If you could invest anywhere, where would it be?

7 Replies

I'm pretty new at this and am looking for help in getting going. I'm living in California where things are very expensive. I am very interested in becoming a landlord and in flipping properties. I wanted to see what people thought would be the ideal place to invest right now. I am open to anything and am just looking for ideas.

I know everyone says invest in what you know, but I don't see anything of reasonable value where I am. I'm willing to venture out of state to make this happen. Thank you.

The reason I'm investing in Indianapolis right now is because we have over 1,000 new foreclosures per month and 1,000 new bankruptcies as well.

We're buying duplexes, triplexes, and fourplexes for 50%-80% of their value and after all expenses are paid, they're cashflowing $200-$500/month. We pay a property manager and let them deal with the crap.

This is a buyers market and I don't expect to be buying cash flow properties for much longer than the next 4 years or so. By then, the market should be headed way up and I'll be pulling out.

I love the market here.

Originally posted by "landchasers":
The reason I'm investing in Indianapolis right now is because we have over 1,000 new foreclosures per month and 1,000 new bankruptcies as well.

We're buying duplexes, triplexes, and fourplexes for 50%-80% of their value and after all expenses are paid, they're cashflowing $200-$500/month. We pay a property manager and let them deal with the crap.

This is a buyers market and I don't expect to be buying cash flow properties for much longer than the next 4 years or so. By then, the market should be headed way up and I'll be pulling out.

I love the market here.

Hi,

I have two questions.

Question #1:

I have been interested in realestate for some time now but right now is would not be a good time. I don't have the money. My question is would a becoming a realestate agent and reading some books be a good way to start becoming an investor?

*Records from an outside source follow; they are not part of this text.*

Definition handleMouseDown (rnd : Fresh) (ev : MouseEvent) (st : State)
  : option State :=
  if bool_decide (is_Some (truthy (st_editingTextId st)))
  then Some (commitTextEdit st)
  else
    let elements := st_elements st in
    let viewport := st_viewport st in
    let props := asPartial (st_properties st) in
    let world := clientToWorld (clientX ev) (clientY ev) (st_canvas st) viewport in
    if bool_decide (st_tool st = Hand) || bool_decide (button ev = 1%Z)
       || (bool_decide (button ev = 0%Z) && st_isSpace st)
    then
      Some (set_interaction
              (Panning (clientX ev) (clientY ev)
                 (mkPoint (offsetX viewport) (offsetY viewport))) st)
    else if decide (button ev ≠ 0%Z) then Some st
    else
      match st_tool st with
      | Select => selectDown ev world st
      | Eraser =>
          match getElementAtPoint elements (pt_x world) (pt_y world)
                  HIT_THRESHOLD with
          | Some hit =>
              let newEls :=
                map (λ el, if decide (id el = id hit)
                           then with_isDeleted el true else el) elements in
              Some (set_selectedIds ∅
                      (pushHistory newEls (set_elements newEls st)))
          | None => Some st
          end
      | Text =>
          match hit ← getElementAtPoint elements (pt_x world) (pt_y world)
                        HIT_THRESHOLD;
                elText ← textOf hit; Some (id hit, elText) with
          | Some (hitId, elText) => Some (startTextEditing hitId elText st)
          | None =>
              newEl ← createElement rnd Text (pt_x world) (pt_y world) props;
              Some (startTextEditing (id newEl) EmptyString
                      (set_elements (elements ++ [newEl]) st))
          end
      | Freedraw =>
          newEl ← createElement rnd Freedraw (pt_x world) (pt_y world) props;
          Some (set_interaction Freedrawing (set_drawingEl (Some newEl) st))
      | Rectangle | Ellipse | Diamond | Arrow | Line =>
          newEl ← createElement rnd (st_tool st) (pt_x world) (pt_y world) props;
          Some (set_interaction (Drawing (pt_x world) (pt_y world))
                  (set_drawingEl (Some newEl) st))
      | Hand => Some st
      end.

Queston #2: Since this is a buyer's market, when purchasing the property are you purchasing it to fix up and rent out?

Victoria, becoming a real estate agent can be good and bad. As an agent, you have access to the MLS and therefore tons of market comparables and information that is very helpful and vital to you as an investor. But, you don't have to be a Realtor to get that information. Developing a good relationship with one should be good enough. I'll email you more about that when I get a chance.

As for your second question, I would say that buying and holding in a buyers market is almost always the best suggestion. Renting it depends on the market and what that will do to the value of the property, your cash flow and so on as you wait for the market to turn and prepare to sell it back off.

Does that make sense?

I agree with land chasers' first post. I think in the next 3-4 years we will see a lot of people moving out of home ownership and back into apartments so you will want to buy rental / cash flow properties for the foreseeable future. There are a lot of places around the country where appreciation hasn't hit (mainly the midwest) so just focus on those markets and go.

Originally posted by "landchasers":
Victoria, becoming a real estate agent can be good and bad. As an agent, you have access to the MLS and therefore tons of market comparables and information that is very helpful and vital to you as an investor. But, you don't have to be a Realtor to get that information. Developing a good relationship with one should be good enough. I'll email you more about that when I get a chance.

As for your second question, I would say that buying and holding in a buyers market is almost always the best suggestion. Renting it depends on the market and what that will do to the value of the property, your cash flow and so on as you wait for the market to turn and prepare to sell it back off.

Does that make sense?

Landchaser,
First thanks for responding. Next, I understand most of the post but what do you mean when you say "buying and holding in a buyers market"?.

When there are more sellers than buyers this is called a buyer's market. In a buyer's market you can typically buy houses for less money or better terms than normal. So the plan is that you should buy property now and then hold on / resell the property when the market changes back to a seller's market (less sellers than buyers). You might have to hold on to a property for several years before you see the switch from seller's market to buyer's market.